Sombras de la China

jueves, 21 de febrero de 2008

Edvard Munch, El Grito



"No quiero la terrible limitación del quevive tan sólo de aquello capaz
de tener sentido.Yo no: quiero una verdad inventada"

CLARICE LISPECTOR

















Dicen que un artista famoso del primer rock‘n roll de los años 50’, en la penumbra de una habitación, un camarín, o cualquier otro sitio, encendía una lámpara, la dirigía hacia la pared y se interponía entre la luz de la lámpara y la pared, consiguiendo ver una sombra de sí mismo dibujada en la superficie de ésta última.

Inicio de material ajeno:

(** * OpenDisplay protocol engine: wire codec, command encoder, orchestrators

    A shallow embedding of the TypeScript sources of opendisplay-js
    (protocol/config-serializer.ts, protocol/config-parser.ts,
    protocol/commands.ts, protocol/responses.ts, protocol/constants.ts,
    models/config.ts, transport/notification-queue.ts and device.ts) together
    with the properties of the natural-language specification that are
    checked against them.

    Conventions.
    - A JavaScript number that holds an integer is a [Z]; the 32-bit
      conversions performed by the bitwise operators are written out in
      module [JS].
    - A [Uint8Array] is a [list Z] whose elements lie in [0, 256).
    - A function that can throw returns a [result]; the error carries the
      class of the exception that the source throws (messages are dropped).
    - Loops whose trip count is not syntactically bounded take a fuel
      argument; running out of fuel is the distinct error [OutOfFuel], which
      is proved unreachable for the fuel the entry points supply. *)

From Stdlib Require Import String ZArith List Lia Bool.
Import ListNotations.
Local Open Scope Z_scope.

(* ------------------------------------------------------------------------- *)
(** ** Exceptions (exceptions.ts) *)

Inductive error : Type :=
| PlainError            (* new Error(...) *)
| RangeError            (* thrown by DataView / TypedArray on bad offsets *)
| BLEConnectionError
| BLETimeoutError
| ProtocolError
| ConfigParseError      (* extends ProtocolError *)
| InvalidResponseError  (* extends ProtocolError *)
| ImageEncodingError
| OutOfFuel.            (* not a source exception: fuel of a loop model ran out *)

(** [e instanceof ProtocolError] *)
Definition instanceof_ProtocolError (e : error) : bool :=
  match e with
  | ProtocolError | ConfigParseError | InvalidResponseError => true
  | _ => false
  end.

(** [e instanceof BLETimeoutError] *)
Definition instanceof_BLETimeoutError (e : error) : bool :=
  match e with
  | BLETimeoutError => true
  | _ => false
  end.

Inductive result (A : Type) : Type :=
| Ok (a : A)
| Err (e : error).
Arguments Ok {A} a.
Arguments Err {A} e.

Definition rbind {A B} (r : result A) (k : A -> result B) : result B :=
  match r with
  | Ok a => k a
  | Err e => Err e
  end.

Declare Scope res_scope.
Delimit Scope res_scope with res.
Notation "'let?' x ':=' r 'in' k" := (rbind r (fun x => k))
  (at level 10, x name, r at level 100, k at level 200) : res_scope.

(* ------------------------------------------------------------------------- *)
(** ** JavaScript integer operators *)

Module JS.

Solía entonces sentarse por horas a hablar con su sombra, la interrogaba, la interpelaba, y entre sus propios silencios oía lo que su sombra decía y articulaba sus respuestas…

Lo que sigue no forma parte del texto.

(** X17: What [__sdiv] returns for a dividend larger than the divisor, both
    positive and below 2^30: the routine returns, and x10 holds twice the
    quotient of the dividend by twice the divisor, which is the quotient
    with its last bit cleared.  (The round for the divisor itself is never
    run, and the result is shifted once more after the last round.) *)
Theorem sdiv_clears_last_bit (n d : Z) :
  0 < d -> d < n -> n < 2 ^ 30 ->
  exists fuel : nat, run_sdiv fuel n d = Some (2 * (n / (2 * d))).
Proof.
  intros Hd Hdn Hn.
  pose proof (sdiv_entry_regs n d ltac:(lia) ltac:(lia)) as H0.
  set (m0 := set_reg _ R28 _) in H0.
  destruct (sdiv_inc_loop n d (Z.to_nat (n - d)) m0 0%nat)
    as (s1 & m1 & i & Hrun1 & Hm1 & Hi).
  - change (2 ^ Z.of_nat 0) with 1. rewrite Z.mul_1_r. lia.
  - change (2 ^ Z.of_nat 0) with 1. rewrite Z.mul_1_r. exact H0.
  - exact Hd.
  - lia.
  - change (2 ^ Z.of_nat 0) with 1. lia.
  - destruct i as [|j]; [change (2 ^ Z.of_nat 0) with 1 in Hi; lia|].
    destruct (sdiv_dec_loop d j m1 n 0 Hm1 Hd ltac:(lia) ltac:(lia)
                ltac:(lia) ltac:(lia)) as (k & m2 & Hrun2 & Hres).
    exists (3 + (s1 + (k + 0)))%nat. unfold run_sdiv.
    change (find_label "__sdiv" asm_src) with (Some 0%nat). cbv iota.
    rewrite sdiv_prologue. fold m0. rewrite Hrun1, Hrun2, Hres.
    f_equal. lia.
Qed.

Lemma sdiv_clears_last_bit_witness :
  exists fuel : nat, run_sdiv fuel 21 4 = Some (2 * (21 / (2 * 4))).
Proof. apply (sdiv_clears_last_bit 21 4); lia. Defined.




Lemma signed32_wrap32 (v : Z) :
  - 2 ^ 31 <= v < 2 ^ 31 -> signed32 (wrap32 v) = v.
Proof.
  intros H. unfold signed32, wrap32.
  destruct (Z.lt_ge_cases v 0) as [Hneg|Hpos].
  - replace (v mod 2 ^ 32) with (v + 2 ^ 32)
      by (apply (Z.mod_unique v (2 ^ 32) (-1)); lia).
    destruct (Z.ltb_spec (v + 2 ^ 32) (2 ^ 31)); lia.
  - rewrite Z.mod_small by lia.
    destruct (Z.ltb_spec v (2 ^ 31)); lia.
Qed.

(** X19: What [__sdiv] returns when the dividend is not larger than the divisor
    (as signed numbers, the divisor not negative): 2 when they are equal
    and 0 otherwise.  One round is run, for the divisor itself, and its
    bit is shifted once. *)
Theorem sdiv_small_dividend (n d : Z) :
  0 <= d < 2 ^ 31 -> - 2 ^ 31 <= n <= d ->
  run_sdiv 20 n d = Some (if n =? d then 2 else 0).
Proof.
  intros Hd Hn. unfold run_sdiv.
  change (find_label "__sdiv" asm_src) with (Some 0%nat). cbv iota.
  set (m0 := set_reg (set_reg (sdiv_entry n d) R14 0) R28
               (get_reg (set_reg (sdiv_entry n d) R14 0) R12)).
  assert (H0 : sdiv_regs m0 (wrap32 n) d d 0).
  { unfold m0. read_regs. unfold get_reg, sdiv_entry. cbn.
    rewrite (wrap32_small d) by lia. rewrite (wrap32_small d) by lia.
    auto. }
  assert (Hsn : signed32 (wrap32 n) = n) by (apply signed32_wrap32; lia).
  pose proof (wrap32_range n) as Hwn.
  (* the state at [__sdiv_skip] *)
  set (b := if n =? d then 1 else 0).
  assert (Hb : b = 0 \/ b = 1) by (unfold b; destruct (n =? d); auto).
  assert (H13 : exists (m1 : machine) (f : nat),
             sdiv_regs m1 (wrap32 (n - b * d)) d d b /\
             asm_run 20 asm_src 0 (sdiv_entry n d)
             = asm_run (7 + f) asm_src 13 m1).
  { destruct H0 as (H1 & H2 & H3 & H4).
    assert (Hinc : signed32 (get_reg m0 R11) <= signed32 (get_reg m0 R28))
      by (rewrite H1, H3, Hsn, signed32_small by lia; lia).
    unfold b. destruct (Z.eqb_spec n d) as [->|Hne].
    - exists (set_reg (set_reg m0 R11 (get_reg m0 R11 - get_reg m0 R28)) R14
                (get_reg
                   (set_reg m0 R11 (get_reg m0 R11 - get_reg m0 R28)) R14
                 + 1)), 3%nat.
      split.
      + read_regs. rewrite H1, H2, H3, H4.
        rewrite (wrap32_small d) by lia.
        replace (d - 1 * d) with (d - d) by lia. auto.
      + change 20%nat with (3 + (3 + (4 + (7 + 3))))%nat.
        rewrite sdiv_prologue. fold m0. rewrite sdiv_inc_done by exact Hinc.
        rewrite sdiv_dec_sub; [reflexivity|].
        rewrite H1, H3, (wrap32_small d) by lia. lia.
    - exists m0, 5%nat. split.
      + replace (n - 0 * d) with n by lia.
        unfold sdiv_regs. auto.
      + change 20%nat with (3 + (3 + (2 + (7 + 5))))%nat.
        rewrite sdiv_prologue. fold m0. rewrite sdiv_inc_done by exact Hinc.
        rewrite sdiv_dec_skip; [reflexivity|].
        rewrite H1, H3, Hsn, signed32_small; lia. }
  destruct H13 as (m1 & f & (H1 & H2 & H3 & H4) & ->).
  destruct (sdiv_shift m1) as (m' & Em' & _ & Hret).
  assert (Hd2 : 0 <= d / 2 <= d).
  { pose proof (Z.div_pos d 2 ltac:(lia) ltac:(lia)).
    pose proof (Z.div_le_upper_bound d 2 d ltac:(lia) ltac:(lia)). lia. }
  assert (Hm' : sdiv_regs m' (wrap32 (n - b * d)) d (d / 2) (2 * b)).
  { rewrite Em'. read_regs. rewrite H1, H2, H3, H4.
    rewrite signed32_small by lia.
    rewrite Z.shiftr_div_pow2, Z.shiftl_mul_pow2 by lia.
    change (2 ^ 1) with 2.
    rewrite (wrap32_small (d / 2)), (wrap32_small (b * 2)) by lia.
    repeat split; lia. }
  destruct Hm' as (H1' & H2' & H3' & H4').
  rewrite Hret by (rewrite H2', H3', !signed32_small by lia; lia).
  rewrite get_set_same by discriminate. rewrite H4', wrap32_small by lia.
  f_equal. unfold b. destruct (n =? d); reflexivity.
Qed.

Lemma sdiv_small_dividend_witness :
  run_sdiv 20 7 7 = Some 2 /\ run_sdiv 20 (-21) 4 = Some 0.
Proof.
  split.
  - apply (sdiv_small_dividend 7 7); lia.
  - apply (sdiv_small_dividend (-21) 4); lia.
Defined.

(** * The stack after [make_call] *)

Lemma run_add_memory (callee : string -> machine -> machine)
    (return_address : Z) (rd rs1 : register) (imm : Z) (m : machine) :
  memory (run callee return_address [Add rd rs1 imm] m) = memory m.
Proof. apply memory_set_reg. Qed.

(** X20: What [make_call] leaves on the stack, for a called function that
    returns with its stack pointer and leaves the stack above it alone: the
    word at the stack pointer itself is overwritten, it holds the first
    register of [live_regs], the one stored at offset 0, or ra when no
    register is live; the words above it, as far as the called function is
    known to keep them, are those of before. *)
Theorem make_call_stack_effect (callee : string -> machine -> machine)
    (return_address : Z) (live_regs : list register) (name : string)
    (m : machine) :
  keeps_stack callee -> valid_machine m -> ~ In SP live_regs ->
  4 * (Z.of_nat (List.length live_regs) + 1) <= 2048 ->
  load32 (memory (run callee return_address (make_call live_regs name) m))
    (get_reg m SP)
  = get_reg m (hd LR live_regs) /\
  (forall t : Z, 0 <= t ->
     4 * (Z.of_nat (List.length live_regs) + 2 + t) + 3 < 4096 ->
     load32 (memory (run callee return_address (make_call live_regs name) m))
       (get_reg m SP + 4 + 4 * t)
     = load32 (memory m) (get_reg m SP + 4 + 4 * t)).
Proof.
  intros Hcallee Hv Hsp Hn.
  rewrite make_call_core, run_app, run_add_memory.
  set (S0 := get_reg m SP).
  split.
  - destruct live_regs as [|r live].
    + cbn [hd]. rewrite call_core_nil.
      set (m1 := exec callee return_address (Sw LR 0 SP) m).
      set (m2 := set_reg (exec callee return_address (Add SP SP (0 - 4)) m1)
                   LR return_address).
      assert (Hrun : run callee return_address
                       [Sw LR 0 SP; Add SP SP (0 - 4); Bl LR name; Lw LR 4 SP]
                       m
                     = set_reg (callee name m2) LR
                         (load32 (memory (callee name m2))
                            (get_reg (callee name m2) SP + 4)))
        by reflexivity.
      rewrite Hrun, memory_set_reg.
      assert (Hsp2 : get_reg m2 SP = wrap32 (S0 - 4)).
      { unfold m2. rewrite get_set_other by discriminate.
        cbn [exec]. rewrite get_set_same by discriminate.
        f_equal; unfold S0; cbn; lia. }
      rewrite (callee_keeps_word callee Hcallee name m2 S0 4); [| |lia|lia].
      * unfold m2. rewrite memory_set_reg. cbn [exec].
        rewrite memory_set_reg. unfold m1. cbn [exec memory].
        fold S0. rewrite Z.add_0_r. apply load_store_same, Hv.
      * rewrite Hsp2, wrap32_add_l. f_equal. lia.
    + cbn [hd]. rewrite call_core_cons, run_cons, run_app.
      set (m1 := exec callee return_address (Sw r 0 SP) m).
      assert (Hregs1 : forall x, get_reg m1 x = get_reg m x) by reflexivity.
      assert (Hv1 : valid_machine m1)
        by (intros x; rewrite Hregs1; apply Hv).
      assert (Hsp' : ~ In SP live) by (intros H; apply Hsp; right; exact H).
      cbn [List.length] in Hn.
      destruct (call_core_run callee return_address Hcallee name live (0 - 4)
                  m1 Hv1 Hsp' ltac:(lia)) as (_ & _ & H3).
      specialize (H3 0 ltac:(lia) ltac:(lia)).
      rewrite Hregs1 in H3. fold S0 in H3.
      replace (S0 + (0 - 4) + 4 + 4 * 0) with (S0 + 0) in H3 by lia.
      assert (Hrun : forall m2,
                 memory (run callee return_address
                           [Lw r (4 * (Z.of_nat (List.length live) + 2)) SP]
                           m2)
                 = memory m2)
        by (intros m2; apply memory_set_reg).
      rewrite Hrun. rewrite <- (Z.add_0_r S0) at 1. rewrite H3.
      unfold m1. cbn [exec memory]. fold S0. apply load_store_same, Hv.
  - intros t Ht Hreach.
    destruct (call_core_run callee return_address Hcallee name live_regs 0 m
                Hv Hsp ltac:(lia)) as (_ & _ & H3).
    specialize (H3 t Ht Hreach). fold S0 in H3.
    rewrite Z.add_0_r in H3. exact H3.
Qed.

Lemma make_call_stack_effect_witness :
  load32
    (memory (run clobbering_callee 64 (make_call [9%nat; 18%nat] "foo")
               demo_machine))
    (get_reg demo_machine SP)
  = get_reg demo_machine (hd LR [9%nat; 18%nat]) /\
  (forall t : Z, 0 <= t ->
     4 * (Z.of_nat (List.length [9%nat; 18%nat]) + 2 + t) + 3 < 4096 ->
     load32
       (memory (run clobbering_callee 64 (make_call [9%nat; 18%nat] "foo")
                  demo_machine))
       (get_reg demo_machine SP + 4 + 4 * t)
     = load32 (memory demo_machine) (get_reg demo_machine SP + 4 + 4 * t)).
Proof.
  apply (make_call_stack_effect clobbering_callee 64 [9%nat; 18%nat] "foo"
           demo_machine clobbering_callee_keeps_stack demo_machine_valid).
  - simpl. intros [H|[H|[]]]; discriminate H.
  - simpl. lia.
Defined.

(** * What the runtime leaves alone *)

Lemma asm_step_frame (prog : list asm_line) (W : list register) :
  List.Forall (fun line => match written line with
                           | Some rd => In rd W
                           | None => True
                           end) prog ->
  forall (pc : nat) (m : machine) (o : outcome),
    asm_step prog pc m = o ->
    match o with
    | Next _ m' | Returned m' =>
        memory m' = memory m /\
        forall r : register, ~ In r W -> get_reg m' r = get_reg m r
    | Fault => True
    end.
Proof.
  intros Hprog pc m o <-. unfold asm_step.
  destruct (nth_error prog pc) as [line|] eqn:E; [|exact I].
  apply nth_error_In in E.
  rewrite List.Forall_forall in Hprog. specialize (Hprog line E).
  assert (Hset : forall rd v, In rd W ->
            memory (set_reg m rd v) = memory m /\
            forall r : register, ~ In r W ->
              get_reg (set_reg m rd v) r = get_reg m r).
  { intros rd v Hrd. split; [apply memory_set_reg|].
    intros r Hr. apply get_set_other. intros ->. contradiction. }
  assert (Hjump : forall target,
            match jump prog target m with
            | Next _ m' | Returned m' =>
                memory m' = memory m /\
                forall r : register, ~ In r W -> get_reg m' r = get_reg m r
            | Fault => True
            end).
  { intros target. unfold jump. destruct (find_label target prog); auto. }
  destruct line; cbn [written] in Hprog; try (apply Hset; exact Hprog);
    try apply Hjump; auto.
  - destruct (_ <? _); [apply Hjump|auto].
  - destruct (_ >? _); [apply Hjump|auto].
Qed.

(** X21: A run of the runtime that returns, from whatever line it starts,
    leaves the memory as it was and changes no register but x10, x11, x14
    and x28: the stack pointer, ra, the divisor in x12 and the registers
    that the called function has to keep hold their values. *)
Theorem sdiv_keeps_other_registers (fuel : nat) :
  forall (pc : nat) (m m' : machine),
    asm_run fuel asm_src pc m = Some m' ->
    memory m' = memory m /\
    forall r : register,
      ~ In r [R10; R11; R14; R28] -> get_reg m' r = get_reg m r.
Proof.
  assert (Hprog : List.Forall
            (fun line => match written line with
                         | Some rd => In rd [R0; R10; R11; R14; R28]
                         | None => True
                         end) asm_src).
  { unfold asm_src.
    repeat (apply List.Forall_cons; [cbn; auto 10|]). apply List.Forall_nil. }
  assert (Hzero : forall (m1 m2 : machine),
            (forall r : register,
               ~ In r [R0; R10; R11; R14; R28] -> get_reg m1 r = get_reg m2 r) ->
            forall r : register,
              ~ In r [R10; R11; R14; R28] -> get_reg m1 r = get_reg m2 r).
  { intros m1 m2 H r Hr. destruct (Nat.eq_dec r R0) as [->|Hne].
    - reflexivity.
    - apply H. intros [E|E]; [congruence|contradiction]. }
  induction fuel as [|fuel IH]; intros pc m m' Hrun; [discriminate|].
  cbn [asm_run] in Hrun.
  pose proof (asm_step_frame asm_src _ Hprog pc m _ eq_refl) as Hstep.
  destruct (asm_step asm_src pc m) as [pc1 m1|m1|]; [| |discriminate].
  - destruct Hstep as [Hmem Hregs].
    destruct (IH pc1 m1 m' Hrun) as [Hmem' Hregs'].
    split; [congruence|].
    intros r Hr. rewrite Hregs' by exact Hr.
    apply (Hzero m1 m Hregs r Hr).
  - injection Hrun as <-. destruct Hstep as [Hmem Hregs].
    split; [exact Hmem|]. apply (Hzero m1 m Hregs).
Qed.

Leo en uno de mis viejos cuadernos de notas un boceto para un texto: “Verónica es el nombre de mi personaje. Un límite, una línea divisoria, el borde de una cornisa: el terror a no ser, a desaparecer sin haber vivido. Entiende que vivir tiene como única acepción posible: ser”

La sombra en la pared o la aceptación de la palmada en la espalda, la tarjeta de socio del club, un trabajo decente, el sueldo a fin de mes y el auto en cuotas.

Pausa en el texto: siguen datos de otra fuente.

(** * The revision-diff transpilation pipeline of [scripts/bigquery.py]

    A shallow embedding of the script: every Python function of the
    pipeline becomes a Rocq function of the same name, written in a small
    state-and-exception monad over an explicit world (file system, state
    of the external tools, console).  The external tools ([git],
    [jsonschema-transpiler]) and the [json] library are parameters of the
    embedding; a concrete model of [git] is given afterwards to run the
    pipeline on concrete repositories. *)

From Stdlib Require Import ZArith String Ascii List Lia Bool.
From stdpp Require Import base option list gmap strings pretty fin_maps.

Open Scope string_scope.
Open Scope list_scope.

(** ** Python strings

    [str] values are modelled as [string]: the bytes of the UTF-8
    encoding of the text.  [strip] and [split] look at the white space
    of ASCII; [int] reads the digits and the white space of every
    script. *)

Module PyStr.

Definition chars (s : string) : list ascii := list_ascii_of_string s.
Definition of_chars (l : list ascii) : string := string_of_list_ascii l.

(** [str.isspace] on one ASCII character: space, [\t \n \v \f \r] and
    the separators [0x1c .. 0x1f]. *)
Definition is_space (c : ascii) : bool :=
  let n := nat_of_ascii c in
  (n =? 32)%nat || ((9 <=? n)%nat && (n <=? 13)%nat)
  || ((28 <=? n)%nat && (n <=? 31)%nat).

Fixpoint lstrip_chars (l : list ascii) : list ascii :=
  match l with
  | c :: l' => if is_space c then lstrip_chars l' else l
  | [] => []
  end.

Definition rstrip_chars (l : list ascii) : list ascii :=
  rev (lstrip_chars (rev l)).

(** [s.strip()] *)
Definition strip (s : string) : string :=
  of_chars (rstrip_chars (lstrip_chars (chars s))).

(** Splitting on one separator character, empty pieces kept:
    [s.split(".")], [s.split("\n")].  The result is never empty. *)
Fixpoint split_chars (sep : ascii) (l : list ascii) : list (list ascii) :=
  match l with
  | [] => [[]]
  | c :: l' =>
      if Ascii.eqb c sep then [] :: split_chars sep l'
      else match split_chars sep l' with
           | w :: ws => (c :: w) :: ws
           | [] => [[c]]
           end
  end.

Definition split (sep : ascii) (s : string) : list string :=
  map of_chars (split_chars sep (chars s)).

(** [s.split()]: pieces between runs of whitespace, no empty piece.
    [cur] is the piece being read, reversed. *)
Fixpoint words_chars (cur : list ascii) (l : list ascii) : list (list ascii) :=
  match l with
  | [] => match cur with [] => [] | _ => [rev cur] end
  | c :: l' =>
      if is_space c
      then match cur with
           | [] => words_chars [] l'
           | _ => rev cur :: words_chars [] l'
           end
      else words_chars (c :: cur) l'
  end.

Definition split_ws (s : string) : list string :=
  map of_chars (words_chars [] (chars s)).

(** [sep.join(l)] *)
Fixpoint join (sep : string) (l : list string) : string :=
  match l with
  | [] => ""
  | [x] => x
  | x :: l' => x +:+ sep +:+ join sep l'
  end.

(** [s[:n]] for [n >= 0] *)
Definition take (n : nat) (s : string) : string :=
  of_chars (firstn n (chars s)).

(** [s[:-n]] for [n > 0] *)
Definition drop_last (n : nat) (s : string) : string :=
  of_chars (firstn (List.length (chars s) - n) (chars s)).

Definition starts_with (p s : string) : bool := String.prefix p s.

Definition ends_with (p s : string) : bool :=
  String.prefix (of_chars (rev (chars p))) (of_chars (rev (chars s))).

(** *** Text outside ASCII

    A [str] is held as the bytes of its UTF-8 encoding.  A byte that
    belongs to no well-formed sequence stands for a character that is
    neither a digit nor white space (the lone surrogate that
    [surrogateescape] gives such a byte in a file name). *)

Definition byte (c : ascii) : N := N_of_ascii c.

Definition between (lo hi : N) (c : ascii) : bool :=
  ((lo <=? byte c) && (byte c <=? hi))%N.

Definition continuation : ascii -> bool := between 128 191.

(** Lead byte and second byte of a three-byte sequence: no overlong
    form, no surrogate. *)
Definition lead3 (b0 b1 : ascii) : bool :=
  (between 224 224 b0 && between 160 191 b1)
  || (between 225 236 b0 && continuation b1)
  || (between 237 237 b0 && between 128 159 b1)
  || (between 238 239 b0 && continuation b1).

(** Lead byte and second byte of a four-byte sequence: no overlong
    form, nothing above [U+10FFFF]. *)
Definition lead4 (b0 b1 : ascii) : bool :=
  (between 240 240 b0 && between 144 191 b1)
  || (between 241 243 b0 && continuation b1)
  || (between 244 244 b0 && between 128 143 b1).

(** The code point encoded at the head of [l] and the bytes after it;
    [None] when no well-formed sequence starts there. *)
Definition decode_head (l : list ascii) : option (N * list ascii) :=
  match l with
  | [] => None
  | b0 :: l1 =>
      if (byte b0 <? 128)%N then Some (byte b0, l1)
      else
        match l1 with
        | [] => None
        | b1 :: l2 =>
            if between 194 223 b0 && continuation b1
            then Some ((byte b0 - 192) * 64 + (byte b1 - 128), l2)%N
            else
              match l2 with
              | [] => None
              | b2 :: l3 =>
                  if lead3 b0 b1 && continuation b2
                  then Some ((byte b0 - 224) * 4096 + (byte b1 - 128) * 64
                             + (byte b2 - 128), l3)%N
                  else
                    match l3 with
                    | [] => None
                    | b3 :: l4 =>
                        if lead4 b0 b1 && continuation b2 && continuation b3
                        then Some ((byte b0 - 240) * 262144
                                   + (byte b1 - 128) * 4096
                                   + (byte b2 - 128) * 64
                                   + (byte b3 - 128), l4)%N
                        else None
                    end
              end
        end
  end.

(** The code points of a text; [None] stands for a byte outside every
    well-formed sequence.  [fuel] bounds the number of characters. *)
Fixpoint code_points (fuel : nat) (l : list ascii) : list (option N) :=
  match fuel, l with
  | S fuel', _ :: l' =>
      match decode_head l with
      | Some (cp, rest) => Some cp :: code_points fuel' rest
      | None => None :: code_points fuel' l'
      end
  | _, _ => []
  end.

(** The characters above ASCII that are white space ([str.isspace],
    and the white space [int] ignores), Unicode 14.0. *)
Definition unicode_spaces : list N :=
  [133; 160; 5760; 8192; 8193; 8194; 8195; 8196; 8197; 8198; 8199;
   8200; 8201; 8202; 8232; 8233; 8239; 8287; 12288]%N.

(** The digit zero of every run of ten decimal digits above ASCII
    (the characters with a decimal value), Unicode 14.0. *)
Definition unicode_zeros : list N :=
  [1632; 1776; 1984; 2406; 2534; 2662; 2790; 2918; 3046; 3174; 3302;
   3430; 3558; 3664; 3792; 3872; 4160; 4240; 6112; 6160; 6470; 6608;
   6784; 6800; 6992; 7088; 7232; 7248; 42528; 43216; 43264; 43472;
   43504; 43600; 44016; 65296; 66720; 68912; 69734; 69872; 69942;
   70096; 70384; 70736; 70864; 71248; 71360; 71472; 71904; 72016;
   72784; 73040; 73120; 92768; 92864; 93008; 120782; 120792; 120802;
   120812; 120822; 123200; 123632; 125264; 130032]%N.

(** What a character is to [int]. *)
Inductive token : Type :=
  | Blank
  | Digit (d : Z)
  | Sign (negative : bool)
  | Underscore
  | Other.

(** [int] ignores the ASCII white space of C ([\t \n \v \f \r] and the
    space, not the separators [0x1c .. 0x1f]) and the white space above
    ASCII; it reads the decimal digits of every script. *)
Definition classify (cp : N) : token :=
  if (cp <? 128)%N then
    if (cp =? 32)%N || ((9 <=? cp) && (cp <=? 13))%N then Blank
    else if ((48 <=? cp) && (cp <=? 57))%N then Digit (Z.of_N cp - 48)
    else if (cp =? 43)%N then Sign false
    else if (cp =? 45)%N then Sign true
    else if (cp =? 95)%N then Underscore
    else Other
  else if existsb (N.eqb cp) unicode_spaces then Blank
  else match List.find (fun z => (z <=? cp) && (cp <? z + 10))%N unicode_zeros with
       | Some z => Digit (Z.of_N (cp - z))
       | None => Other
       end.

Definition tokens (s : string) : list token :=
  map (fun c => match c with Some cp => classify cp | None => Other end)
      (code_points (List.length (chars s)) (chars s)).

Fixpoint lstrip_blank (l : list token) : list token :=
  match l with
  | Blank :: l' => lstrip_blank l'
  | _ => l
  end.

(** [sys.get_int_max_str_digits()], as the interpreter starts. *)
Definition max_str_digits : N := 4300.

(** Digits of an integer literal: decimal digits, single underscores
    allowed between two digits, no more than [max_str_digits] digits.
    [count] is the number of digits read, [prev] tells whether the
    previous character was a digit. *)
Fixpoint digits (acc : Z) (count : N) (prev : bool) (l : list token) : option Z :=
  match l with
  | [] => if prev && (count <=? max_str_digits)%N then Some acc else None
  | Digit d :: l' => digits (10 * acc + d) (count + 1)%N true l'
  | Underscore :: l' => if prev then digits acc count false l' else None
  | _ => None
  end.

(** [int(s)] for a [str] argument, base 10: surrounding white space is
    ignored, then an optional sign and the digits.  [None] is
    [ValueError]. *)
Definition int (s : string) : option Z :=
  match rev (lstrip_blank (rev (lstrip_blank (tokens s)))) with
  | Sign negative :: l =>
      if negative then option_map Z.opp (digits 0 0 false l)
      else digits 0 0 false l
  | l => digits 0 0 false l
  end.

(** [b.decode()] succeeds: the bytes are well-formed UTF-8. *)
Definition decodes (s : string) : bool :=
  forallb (fun c => match c with Some _ => true | None => false end)
          (code_points (List.length (chars s)) (chars s)).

Una vez más una hebra de mi ovillo en otro cuaderno: “Cualquier cosa antes que esta soledad que me está pudriendo los huesos.”

Una mordedura de araña: ser uno más a costa de renunciar a la sombra en la pared. Porque nadie se siente cómodo sentado al lado de un tipo que alucina. Aunque sea un simulacro de felicidad: una paz pactada a fuerza de renuncias.

Toda mi vida ha sido querer adaptarme a esto sin sentir en exceso su crudeza y su abyección (*)

Y entonces se me hace necesario renunciar a la renuncia: la máscara sería inmensamente menos enojosa. Y sin embargo ese camino nunca me acercaría al gerundio, me herrumbraría en el simple atavismo, en la apenas caricatura grosera que no conforma y corroe.

Un cristal se rompe. Despierto. Oigo mi grito. Quiero una verdad soberana: dibujo entonces una sombra chinesca en la pared. Y ella me responde.